Relationship among altered glomerular barrier permselectivity, angiotensin II, and mesangial uptake of macromolecules.

Clinical and experimental studies suggest that accumulation of phlogogenic macromolecules in the glomerular mesangium may lead to mesangial expansion and eventual glomerulosclerosis. In focal glomerulosclerosis and nephrotic syndrome entrapment of macromolecules is observed in areas of glomerulosclerosis. To determine whether mesangial uptake of radiolabeled, heat-aggregated IgG (AG125I), a biologically active macromolecular protein, is influenced by increased glomerular filtration barrier permeability, we evaluated the glomerular uptake of AG125I in three models of proteinuria: aminonucleoside of puromycin nephropathy (PAN), adriamycin nephropathy, and Heyman's nephropathy. Rats were studied approximately 1 week after onset of proteinuria. AG125I was measured in preparations of isolated glomeruli and compared to simultaneous blood, liver, and spleen levels. Only rats with PAN had a marked increase in glomerular AG125I compared to control rats, 7.8 versus 2.6 micrograms/mg of glomeruli, respectively.
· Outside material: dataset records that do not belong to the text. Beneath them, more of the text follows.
(** The row of a label before sorting, read on the ledger. *)
Lemma balance_before_sort_totals_of (df : DataFrame) (k : string)
      (row : Balance) :
  In (k, row) (balance_before_sort df) ->
  Total_Debit row
  == sumQ (map Montant (filter (fun r => String.eqb (Compte_Debit r) k) df))
  /\ Total_Credit row
     == sumQ (map Montant
                  (filter (fun r => String.eqb (Compte_Credit r) k) df)).
Proof.
  intro Hin. destruct (balance_before_sort_row _ _ _ Hin) as [_ ->]. simpl.
  split; apply groupby_sum_account.
Qed.

(** X1. Every line of the General Balance stands for one account code [k] of
    the ledger: its label is the printed integer value of [k], its
    [Total_Debit] is the sum of [Montant] over the ledger lines that debit
    [k], its [Total_Credit] the sum over the lines that credit [k]. *)
Theorem row_totals_of_its_account (df : DataFrame) (out : BalanceFrame)
        (label : string) (row : Balance) :
  calculate_balance_by_account df = Ok out ->
  In (label, row) out ->
  exists k n,
    In k (accounts df) /\ Py.int k = Some n /\ label = Py.str n
    /\ Total_Debit row
       == sumQ (map Montant
                    (filter (fun r => String.eqb (Compte_Debit r) k) df))
    /\ Total_Credit row
       == sumQ (map Montant
                    (filter (fun r => String.eqb (Compte_Credit r) k) df)).
Proof.
  intros H Hin. apply (calculate_balance_In df out H) in Hin.
  destruct Hin as [k [n [Hin [Hl ->]]]]. exists k, n.
  destruct (balance_before_sort_row _ _ _ Hin) as [Hk _].
  destruct (label_to_int64_Ok _ _ Hl) as [Hn _].
  destruct (balance_before_sort_totals_of _ _ _ Hin) as [Hd Hc].
  repeat split; assumption.
Qed.

Lemma row_totals_of_its_account_witness :
  exists k n,
    In k (accounts leading_zero_sale) /\ Py.int k = Some n
    /\ "411" = Py.str n
    /\ 1000
       == sumQ (map Montant
                    (filter (fun r => String.eqb (Compte_Debit r) k)
                            leading_zero_sale))
    /\ 0
       == sumQ (map Montant
                    (filter (fun r => String.eqb (Compte_Credit r) k)
                            leading_zero_sale)).
Proof.
  eapply (row_totals_of_its_account leading_zero_sale _ "411"
            {| Total_Debit := 1000; Total_Credit := 0;
               Final_Balance := 1000 |}).
  - reflexivity.
  - right. left. reflexivity.
Defined.

(** X2. Every account code of the ledger has its line in the General
    Balance, under the printed integer value of the code and with the totals
    of that code. *)
Theorem every_account_has_its_row (df : DataFrame) (out : BalanceFrame)
        (k : string) :
  calculate_balance_by_account df = Ok out ->
  In k (accounts df) ->
  exists n row,
    Py.int k = Some n /\ In (Py.str n, row) out
    /\ Total_Debit row
       == sumQ (map Montant
                    (filter (fun r => String.eqb (Compte_Debit r) k) df))
    /\ Total_Credit row
       == sumQ (map Montant
                    (filter (fun r => String.eqb (Compte_Credit r) k) df)).
Proof.
  intros H Hk. apply balance_before_sort_In in Hk.
  apply in_map_iff in Hk. destruct Hk as [[k' row] [E Hin]].
  simpl in E. subst k'.
  destruct (calculate_balance_Ok df out H) as [g [Hg _]].
  destruct (relabelled_In_inv _ _ Hg _ Hin) as [[n r] [_ [Hl _]]].
  simpl in Hl. destruct (label_to_int64_Ok _ _ Hl) as [Hn _].
  destruct (balance_before_sort_totals_of _ _ _ Hin) as [Hd Hc].
  exists n, row. repeat split; try assumption.
  apply (calculate_balance_In df out H). now exists k, n.
Qed.

Lemma every_account_has_its_row_witness :
  exists n row,
    Py.int "0411" = Some n /\ In (Py.str n, row) scenario_balance
    /\ Total_Debit row
       == sumQ (map Montant
                    (filter (fun r => String.eqb (Compte_Debit r) "0411")
                            leading_zero_sale))
    /\ Total_Credit row
       == sumQ (map Montant
                    (filter (fun r => String.eqb (Compte_Credit r) "0411")
                            leading_zero_sale)).
Proof.
  apply (every_account_has_its_row leading_zero_sale scenario_balance "0411").
  - reflexivity.
  - left. reflexivity.
Defined.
We then evaluated whether a continuous infusion of a competitive inhibitor of angiotensin II, saralasin (300 micrograms/kg of body weight/minute), influenced mesangial uptake of AG125I in PAN rats. Strikingly, glomerular AG125I in rats with PAN was reduced to levels comparable to that observed in control rats infused with only saralasin, 2.8 versus 3.0 micrograms/mg of glomeruli, respectively. This effect on glomerular AG125I content was independent of any significant effect of saralasin on blood, hepatic, or splenic levels of AG125I. Moreover, these changes in glomerular AG125I in saralasin-infused rats with PAN did not appear to directly correlate with changes in whole kidney function. These studies also demonstrated that proteinuria per se did not influence mesangial uptake of macromolecules. Thus, these data indicated that angiotensin II had an important effect on intraglomerular factors that modulate mesangial localization of phlogogenic macromolecules.